Per Londra, l’Unione Europea è l’unica ancora di salvezza, ma appare ancora divisa sulle modalità di intervento. Il Belgio frena sull’uso dei 163 miliardi di euro di asset russi congelati; i Paesi del Nord temono nuove emissioni di eurobond; la Francia, invece, non vuole che i fondi europei vengano utilizzati per acquistare armi statunitensi.
L’editoriale del settimanale britannico sottolinea che l’Europa deve cogliere l’occasione per rafforzare la propria indipendenza militare e finanziaria dagli Stati Uniti, pianificando forniture e aiuti su base pluriennale. Una programmazione stabile, spiega, consentirebbe all’industria europea della difesa di espandersi e consolidarsi, trasformando la crisi ucraina in un volano di crescita e innovazione strategica.

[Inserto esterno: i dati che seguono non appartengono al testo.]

(** X26: the attestation round end to end. The client asks for a nonce,
    has the TPM quote over exactly that nonce and sends the quote; the
    server judges it against that nonce and keeps the verdict. The client
    returns no error as soon as the server produced a verdict, whether the
    verdict says the quote is valid or not. *)
Theorem runAttest_judged (addr : string) (w : world) (aik : AIKHandle)
    (pcrs : list PCR) (alg : Z) (h : HashAlg) (q : Quote)
    (v : QuoteVerificationResults) :
  loadAIK = Ok aik ->
  tpm_PCRs = Ok (pcrs, alg) ->
  attestAlg alg = Ok h ->
  aik_Quote aik (read_nonce (hd [] (entropy w))) h = Ok q ->
  quote_verdict (attest_request aik q pcrs) (read_nonce (hd [] (entropy w)))
  = Ok v ->
  exists w' c,
    @runAttest _ world (loopback addr) addr w = (w', Returns (Ok tt))
    /\ record_of (srv w') (Public (aik_AttestationParameters aik)) = Some c
    /\ Nonce c = read_nonce (hd [] (entropy w))
    /\ AttestResults c = Some v.
Proof.
  intros Hload Hpcrs Halg Hq Hv.
  destruct (getNonce_spec (read_nonce (hd [] (entropy w))) (srv w)
              (nonce_request aik)) as (s1 & Hn & Hr1 & _).
  destruct (record_of_is_Some (srv w) (Public (aik_AttestationParameters aik)))
    as [c0 Hr0].
  change (Public (rd_AIK (nonce_request aik)))
    with (Public (aik_AttestationParameters aik)) in Hr1.
  rewrite Hr0 in Hr1. simpl in Hr1.
  destruct (attest_judged s1 (attest_request aik q pcrs) _ Hr1)
    as (s2 & resp & Ha & Hj).
  change (Nonce (set_Nonce (read_nonce (hd [] (entropy w))) c0))
    with (read_nonce (hd [] (entropy w))) in Hj.
  rewrite Hv in Hj. destruct Hj as [-> Hr2].
  unfold runAttest, io_bind, io_lift, io_ret.
  rewrite Hload.
  change "/get/attest-nonce" with (pattern GetAttestNonce).
  fold (nonce_request aik).
  rewrite sendRequest_loopback. simpl handle. rewrite Hn. simpl.
  rewrite Hpcrs. simpl. rewrite Halg, Hq. simpl.
  change "/do/attest" with (pattern DoAttest).
  rewrite sendRequest_loopback. simpl handle. simpl srv.
  match goal with
  | |- context [attest s1 (JSONBody ?x)] =>
      change x with (attest_request aik q pcrs)
  end.
  rewrite Ha.
  eexists _, _. split; [reflexivity|]. simpl srv.
  split; [rewrite Hr2; simpl; rewrite bytes_Equal_refl; reflexivity|].
  split; reflexivity.
Qed.

(** X27: the register map the client sends holds, for each 32-bit index,
    the digest of the last PCR read with that index (taken modulo 2^32),
    and nothing for an index no PCR has. *)
Theorem outPCRs_last_wins (pcrs : list PCR) (k : N) :
  outPCRs pcrs !! k
  = Digest <$> last (filter (fun p => uint32 (Index p) = k) pcrs).
Proof.
  unfold outPCRs. induction pcrs as [|p pcrs IH] using rev_ind.
  - reflexivity.
  - rewrite foldl_app, filter_app. simpl foldl.
    destruct (decide (uint32 (Index p) = k)) as [Hk|Hk].
    + rewrite Hk, lookup_insert_eq.
      rewrite filter_cons_True by assumption. rewrite filter_nil, last_snoc.
      reflexivity.
    + rewrite lookup_insert_ne by assumption.
      rewrite filter_cons_False by assumption.
      rewrite filter_nil, app_nil_r. exact IH.
Qed.

End ClientFacts.

(** * The further theorems at concrete inputs *)

Section MoreRuns.
Import Demo.

Lemma other_records_untouched_witness :
  record_of (fst (@handle toy [x0a] challenged DoActivation
                    (JSONBody (request [x01] [] [x0a; x0b] [] [])))) [x02]
  = record_of challenged [x02].
Proof.
  eapply (@other_records_untouched toy [x0a] challenged _ DoActivation
            (JSONBody (request [x01] [] [x0a; x0b] [] [])) _ [x02]);
    [reflexivity|discriminate].
Defined.

Lemma clientInfo_get_or_create_witness :
  (exists c, load {| state := [clientInfo_new [x01]] |} 0 = Some c
             /\ blob c = [x01])
  /\ ({| state := [clientInfo_new [x01]] |} = empty_server
      \/ (([x01] ∉ (blob <$> state empty_server))
          /\ state {| state := [clientInfo_new [x01]] |}
             = state empty_server ++ [clientInfo_new [x01]]
          /\ load {| state := [clientInfo_new [x01]] |} 0
             = Some (clientInfo_new [x01])))
  /\ server_clientInfo {| state := [clientInfo_new [x01]] |} [x01]
     = ({| state := [clientInfo_new [x01]] |}, 0%nat).
Proof.
  apply (clientInfo_get_or_create empty_server
           {| state := [clientInfo_new [x01]] |} [x01] 0).
  reflexivity.
Defined.
(** Up to two family-name parts joined with one space, empty parts skipped. *)
Definition join_family_names (a1 a2 : pystr) : pystr :=
  match a1, a2 with
  | [], _ => a2
  | _, [] => a1
  | _, _ => a1 ++ [32%N] ++ a2
  end.


(** A status in the 2xx range. *)
Definition is_2xx (status : Z) : bool := (200 <=? status) && (status <? 300).

(** The POSTs of a trace, by kind: the token request is form-encoded, the
    data requests carry JSON. *)
Definition is_data_request (rq : request) : bool :=
  match req_body rq with JsonBody _ => true | FormData _ => false end.

Fixpoint data_posts (tr : list io_event) : list (request * option response) :=
  match tr with
  | [] => []
  | EvPost rq rs :: r =>
      if is_data_request rq then (rq, rs) :: data_posts r else data_posts r
  | EvTime _ :: r => data_posts r
  end.

Fixpoint token_posts (tr : list io_event) : list (request * option response) :=
  match tr with
  | [] => []
  | EvPost rq rs :: r =>
      if is_data_request rq then token_posts r else (rq, rs) :: token_posts r
  | EvTime _ :: r => token_posts r
  end.

(** What [_fetch_token] makes of the token endpoint's answer: the token and
    the validity it accepts, or the exception it raises. *)
Definition token_response_check (rs : option response) : outcome (json * Z) :=
  match rs with
  | None => Raise TransportError
  | Some r =>
      if (status_code r <? 200) || (300 <=? status_code r) then
        Raise (HTTPException 502
                 (lit "Token request failed (" ++ str_of_int (status_code r) ++ lit ")"))
      else
        let! j := r_json r in
        let! token := py_get j (lit "access_token") in
        let! e := py_get_default j (lit "expires_in") (JInt 0) in
        let! expires_in := int_of_json e in
        if negb (truthy token) || (expires_in <=? 0) then
          Raise (HTTPException 502 (lit "Token response invalid"))
        else Ok (token, expires_in)
  end.

(** The token a fetch stores and the validity it adds to the clock reading,
    when the answer is accepted and the validity fits a [float]. *)
Definition accepted_token (cfg : config) (rs : option response) : outcome (json * Q) :=
  let! checked := token_response_check rs in
  let! margin := float_of_int (Z.max 0 (snd checked - TOKEN_SAFETY_SECONDS cfg)) in
  Ok (fst checked, margin).

(** The token request of [_fetch_token]. *)
Definition token_request (cfg : config) : request :=
  {| req_url := ERP_TOKEN_URL cfg;
     req_body :=
       FormData
         [ (lit "grant_type", lit "password");
           (lit "username", ERP_USERNAME cfg);
           (lit "password", ERP_PASSWORD cfg);
           (lit "client_id", ERP_CLIENT_ID cfg);
           (lit "client_secret", ERP_CLIENT_SECRET cfg) ];
     req_headers := [ (lit "Content-Type", lit "application/x-www-form-urlencoded") ] |}.

(** The retried data request: the first one, with the [Authorization] header
    replaced by the new token's. *)
Definition retried_request (rq1 : request) (token : json) : request :=
  {| req_url := req_url rq1;
     req_body := req_body rq1;
     req_headers :=
       dict_set (req_headers rq1) (lit "Authorization") (lit "Bearer " ++ str token) |}.

(** [n] callers of [get_token], one after the other. *)
Fixpoint get_token_callers (cfg : config) (W : world) (n : nat) : M (list json) :=
  match n with
  | O => ret []
  | S k =>
      bind (get_token cfg W) (fun t =>
      bind (get_token_callers cfg W k) (fun ts => ret (t :: ts)))
  end.


(** *** Examples and scenarios *)

Definition Perez : pystr := [80; 233; 114; 101; 122]%N.

(** The student record of the specification's example. *)
Definition example_alumno : json :=
  JObj [ (lit "IdIntegracion", JStr (lit "988224"));
         (lit "Persona",
          JObj [ (lit "Nombre", JStr (lit "Ana"));
                 (lit "Apellido1", JStr Perez);
                 (lit "Apellido2", JStr []);
                 (lit "IdRefTerritorioDomicilio", JStr (lit "EC-101-102")) ]) ].



Definition example_config : config :=
  {| ERP_TOKEN_URL := lit "https://erp.test/token";
     ERP_API_BASE := lit "https://erp.test/api/v1/public/";
     ERP_USERNAME := lit "facade";
     ERP_PASSWORD := lit "pass-word";
     ERP_CLIENT_ID := lit "aic";
     ERP_CLIENT_SECRET := lit "s3cr3t-key";
     HTTP_TIMEOUT_SECONDS := 20;
     TOKEN_SAFETY_SECONDS := 60 |}.

Definition json_response (status : Z) (j : json) : response :=
  {| status_code := status; json_body := Some j |}.

Definition token_response (token : pystr) (expires_in : Z) : response :=
  json_response 200
    (JObj [ (lit "access_token", JStr token);
            (lit "token_type", JStr (lit "bearer"));
            (lit "expires_in", JInt expires_in) ]).

(** A world that answers the k-th token request with the k-th entry of
    [tokens] and the k-th data request with the k-th entry of [datas] (no
    answer once a script is used up), and whose clock starts at [start] and
    advances one second with every event. *)
Definition scripted_world (start : Q) (tokens datas : list response) : world :=
  {| clock := fun tr => (start + inject_Z (Z.of_nat (List.length tr)))%Q;
     network := fun tr rq =>
       if is_data_request rq then nth_error datas (List.length (data_posts tr))
       else nth_error tokens (List.length (token_posts tr)) |}.

End Wording.

(** * Further vocabulary

    Definitions used to state how the remaining functions behave. *)

Module Vocabulary.
Import Py Facade Wording.

(** The variables [require_env] is called on, in the order of the module. *)
Definition required_vars : list pystr :=
  [ lit "ERP_TOKEN_URL"; lit "ERP_API_BASE"; lit "ERP_USERNAME";
    lit "ERP_PASSWORD"; lit "ERP_CLIENT_ID"; lit "ERP_CLIENT_SECRET" ].

(** The variable is set, and not to the empty text. *)
Definition is_set (env : environ) (name : pystr) : bool :=
  match env name with
  | Some (_ :: _) => true
  | _ => false
  end.

(** The URL a data request goes to. *)
Definition data_url (cfg : config) (path : pystr) : pystr :=
  rstrip_chars (lit "/") (ERP_API_BASE cfg) ++ lit "/" ++ lstrip_chars (lit "/") path.

Definition is_str (v : json) : bool :=
  match v with JStr _ => true | _ => false end.

(** A flat record: these keys, in this order, each with a string value. *)
Definition flat_record (keys : list pystr) (out : pydict) : Prop :=
  map fst out = keys /\ Forall (fun v => is_str v = true) (map snd out).

(** The field [inner] of the sub-record [outer] of [d]; [None] when the
    sub-record is missing or is not a mapping. *)
Definition nested_field (d : pydict) (outer inner : pystr) : json :=
  match dict_get d outer with
  | JObj sub => dict_get sub inner
  | _ => JNull
  end.

(** [str(v or "")]. *)
Definition text_of (v : json) : pystr := str (py_or v (JStr [])).

(** The text before the first occurrence of the character [c]. *)
Fixpoint before_first (c : char) (s : pystr) : pystr :=
  match s with
  | [] => []
  | x :: r => if (x =? c)%N then [] else x :: before_first c r
  end.

(** The number a text of ASCII digits denotes. *)
Definition digits_number (s : pystr) : Z :=
  fold_left (fun acc c => 10 * acc + digit_of c) s 0.

(** What [aic_alumnos] makes of the upstream's answer. *)
Definition alumnos_reply (data : json) : outcome reply :=
  match data with
  | JList (item :: _) =>
      if isinstance_dict item
      then obind (normalize_alumno item) (fun r => Ok (Body r))
      else Raise (HTTPException 502 (lit "Unexpected alumnos response format"))
  | _ => Ok (JSONResponse 404 (JObj [ (lit "detail", JStr (lit "Alumno not found")) ]))
  end.

(** The headers of a data request made with the token [tok]. *)
Definition data_headers (accept_json : bool) (tok : json) : list (pystr * pystr) :=
  [ (lit "Content-Type", lit "application/json");
    (lit "Authorization", lit "Bearer " ++ str tok) ]
  ++ (if accept_json then [ (lit "Accept", lit "application/json") ] else []).

(** The data request [erp_post_json] makes with the token [tok]. *)
Definition data_request (cfg : config) (path : pystr) (payload : json)
  (accept_json : bool) (tok : json) : request :=
  {| req_url := data_url cfg path;
     req_body := JsonBody payload;
     req_headers := data_headers accept_json tok |}.

(** What [erp_post_json] makes of the last answer it received. *)
Definition finish_call (r : response) : outcome json :=
  if is_2xx (status_code r) then r_json r
  else Raise (HTTPException 502
                (lit "ERP call failed (" ++ str_of_int (status_code r) ++ lit ")")).

End Vocabulary.

Module MockVocabulary.
Import Py Mock.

The Economist quantifica l’obiettivo in 390 miliardi di dollari in quattro anni, pari a circa 335 miliardi di euro: una cifra che rappresenta solo lo 0,4% del PIL annuo dei Paesi europei della Nato. Un impegno “assolutamente sostenibile”, scrive il giornale, se confrontato con i costi di un’Ucraina instabile e sconfitta, che metterebbe a rischio la sicurezza e i mercati del continente.
«L’Europa è più forte della Russia»
Per il settimanale, il vero nodo è politico e culturale: l’Europa deve credere nella propria forza. Il suo bilancio militare è quattro volte superiore a quello russo e la sua economia dieci volte più grande. “Invece di temere una sfida finanziaria con il Cremlino, dovrebbe abbracciarla. E vincerla”, conclude l’editoriale, invitando Bruxelles a trasformare il sostegno a Kiev in un progetto di emancipazione geopolitica dall’ombrello americano.